Using bailout money provided by the Fed, AIG paid a number of banks 100 percent of the face value of credit-default swaps, contracts tied to subprime home loans, at a time when other institutions were negotiating deep discounts for the paper. The names of the banks were also omitted from the SEC filing.
The information was finally disclosed in March 2009 after the SEC challenged AIG’s filing, prompting lawmakers and analysts to call the transactions a “backdoor bailout” of the banks. Topping the list of banks which benefited from the backdoor bailout of their toxic paper were Goldman Sachs and Societe Generale SA.
The e-mails, released Thursday by Rep. Darrell Issa (R-Calif.), ranking member of the House Oversight and Government Reform Committee, show the Fed wanted a number of other details about the AIG bailout withheld or their disclosures delayed.
The coverage from Bloomberg News has all the gory details, including a non-denial denial that Treasury Secretary Timothy Geithner, who was then chairman of the New York Fed, had anything to do with the cover-up.
Rep. Barney Frank (D-Mass.) has called the disclosure “troubling” and plans to hold hearings on the issue, though he publicly maintains full confidence in Geithner.

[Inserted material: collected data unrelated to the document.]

(** *** Savings *)
Lemma mvtosavings_action o q s u s' : in_i64 (amount q) -> mvtosavings e o q s = Ok (u, s') -> action_kept s s'.
Proof.
  intros Hin H Hok Hs Hcap Hcap'. unfold mvtosavings in H. apply bind_Ok in H as ([] & s1 & [_ ->]%check_Ok & H).
  apply bind_Ok in H as ([] & s1 & Hrun & H). apply bind_Ok in H as (b & s2 & [_ ->]%get_rex_balance_Ok & H).
  apply bind_Ok in H as ([] & s2 & [Hpos ->]%check_Ok & H). apply andb_true_iff in Hpos as [Hpos%Z.ltb_lt _].
  apply bind_Ok in H as (z & s2 & [Hz ->]%zero_core_Ok' & H). apply bind_Ok in H as (in_order & s2 & Hup & H).
  apply bind_Ok in H as (sv & s3 & Hread & H). apply bind_Ok in H as (b1 & s4 & [_ ->]%get_rex_balance_Ok & H).
  apply bind_Ok in H as ([] & s4 & [_ ->]%check_Ok & H). apply bind_Ok in H as ([] & s4 & Hproc & H).
  apply bind_Ok in H as (b2 & s5 & [Hb2 ->]%get_rex_balance_Ok & H). apply bind_Ok in H as (b3 & s5 & [Htake ->]%lift_Ok & H).
  apply bind_Ok in H as ([] & s5 & Hset & H).
  destruct (runrex_vault e y held Hclock 2 s tt s1 Hrun) as [Ht1 Hk1]. pose proof (settle_tokens _ _ _ _ _ _ _ Hup) as Ht2.
  destruct (off_rows_eq y held _ _ (read_rex_savings_off_rows y held _ _ _ _ Hread)) as (Ho3 & _ & Ht3 & Hs3 & Hw3).
  destruct (off_rows_eq y held _ _ (process_rex_maturities_off_rows e y held _ _ _ _ Hproc)) as (Ho4 & _ & Ht4 & Hs4 & Hw4).
  destruct (off_rows_eq y held _ _ (set_rex_balance_off_rows y held _ _ _ _ _ Hset)) as (Ho5 & _ & Ht5 & Hs5 & Hw5).
  destruct (off_rows_eq y held _ _ (put_rex_savings_off_rows y held _ _ _ _ _ H)) as (Ho6 & _ & Ht6 & Hs6 & Hw6).
  destruct Hk1 as [Hok1 Hs1]; [done|done|lia|]. pose proof (owed_le s1 ltac:(lia)) as Hle1.
  destruct (settle_vault _ _ _ _ _ _ _ Hup Hz Hok1 ltac:(lia)) as (Hok2 & Hk2 & Hq & Hor & Hnone). pose proof (owed_eq _ _ _ Hk2) as Ho2.
  apply (nothing_lacks e y None o) in Hok2 as Hok2'.
  destruct (read_rex_savings_moves e y held None o 0 s2 sv s3 Hread Hok2' ltac:(lia)) as (Hok3 & Hsv & _). rewrite Z.add_0_l in Hok3.
  pose proof (process_rex_maturities_moves e y held None o sv s3 tt s4 Hproc Hok3 ltac:(lia)) as Hok4.
  assert (0 <= amount in_order <= RexBal.matured_rex b2) as Hin_order.
  { split; [done|]. destruct (v_rows _ _ _ _ _ Hok4 o b2 Hb2) as [_ [_ Hm _]].
    destruct (rexorders s2 !! o) as [r|] eqn:Hr; [|rewrite Hnone by done; done].
    destruct (Hor r eq_refl) as [Hopen ->]. pose proof (v_orders _ _ _ _ _ Hok4 o r) as Hv. rewrite Ho4, Ho3 in Hv.
    specialize (Hv Hr). unfold order_ok in Hv. rewrite Hopen, Hb2 in Hv. by destruct Hv as [_ [?|(b0 & [= <-] & Hle)]]. }
  destruct (owed_cap e y _ _ s4 Hok4 ltac:(lia)) as [_ Hheld]. specialize (Hheld o b2 Hb2).
  destruct (v_rows _ _ _ _ _ Hok4 o b2 Hb2) as [_ Hrow2]. cbn [lacks] in Hrow2. rewrite Z.eqb_refl in Hrow2.
  pose proof (row_shares sv b2 Hrow2 ltac:(lia) Hsv) as [Hsh0 Hsh]. pose proof (row_matured _ _ Hrow2) as Hm2.
  unfold in_i64 in Hin.
  destruct (take_for_savings_spec _ _ sv _ _ Htake Hrow2) as (Hh3 & Hrow3 & Hm3); [lia|lia|lia|lia|].
  destruct (set_row_moves e y held (Some o) o sv (sv + amount q) b2 b3 s4 tt s5 Hset Hb2) as [Hok5 _]; [|by apply uncover|lia|].
  { intros _ _ _. split; [done|]. split; [done|]. split; [lia|by left]. }
  assert (vault_ok e y None (Some (o, sv + amount q)) s5) as Hok5'.
  { apply (cover e y o); [done|]. intros r. rewrite Ho5, Ho4, Ho3. intros Hr Hopen. destruct (Hor r Hr) as [_ <-].
    exists b3. split; [|done]. unfold set_rex_balance in Hset. apply modify_Ok in Hset as ->. cbn. by rewrite lookup_insert_eq. }
  assert (rex_held b3 < 2 ^ 62) as Hh3' by lia.
  destruct Hrow3 as [Hsum3 Hmat3 Hbuck3]. pose proof (shares_nonneg _ Hbuck3).
  rewrite (i64_small (sv + amount q)) in H by (unfold in_i64; lia).
  pose proof (put_rex_savings_moves e y held None o (sv + amount q) (sv + amount q) s5 u s' H ltac:(lia) Hok5' ltac:(lia)) as Hok6.
  rewrite Z.sub_diag in Hok6. split; [by apply (nothing_lacks e y None o)|]. destruct Hk2. lia.
Qed.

“The new details revealed today regarding AIG’s bailout in 2008 come as no surprise to those of us who believe that the American people deserve full transparency from the Federal Reserve,” Rep. Ron Paul (R-Texas) said in a statement. “My strong suspicion is that secret arrangements between cronies like this are not an anomaly, but the norm.”
The Fed, as you’ll recall, fought disclosure of the information, claiming that it would erode market confidence. No such thing happened, of course.
If dollar investors aren’t already spooked enough to run like hell, it’s hard to see what would convince them that the dollar isn’t nearly as safe as they seem to think.
“The status quo has made it entirely too easy and too tempting to behave recklessly with public funds in total secrecy,” Paul said. “The system needs radical change, but we should start with honesty, transparency and accountability to the American people about how their money is being handled.”
Update: The New York Times reported Friday that the Treasury department explicitly denied Geithner had anything to do with it. The Times quoted Treasury spokeswoman Meg Reilly as saying Geithner “played no role in these decisions and indeed, by Nov. 24, he was recused from working on issues involving specific companies, including A.I.G.”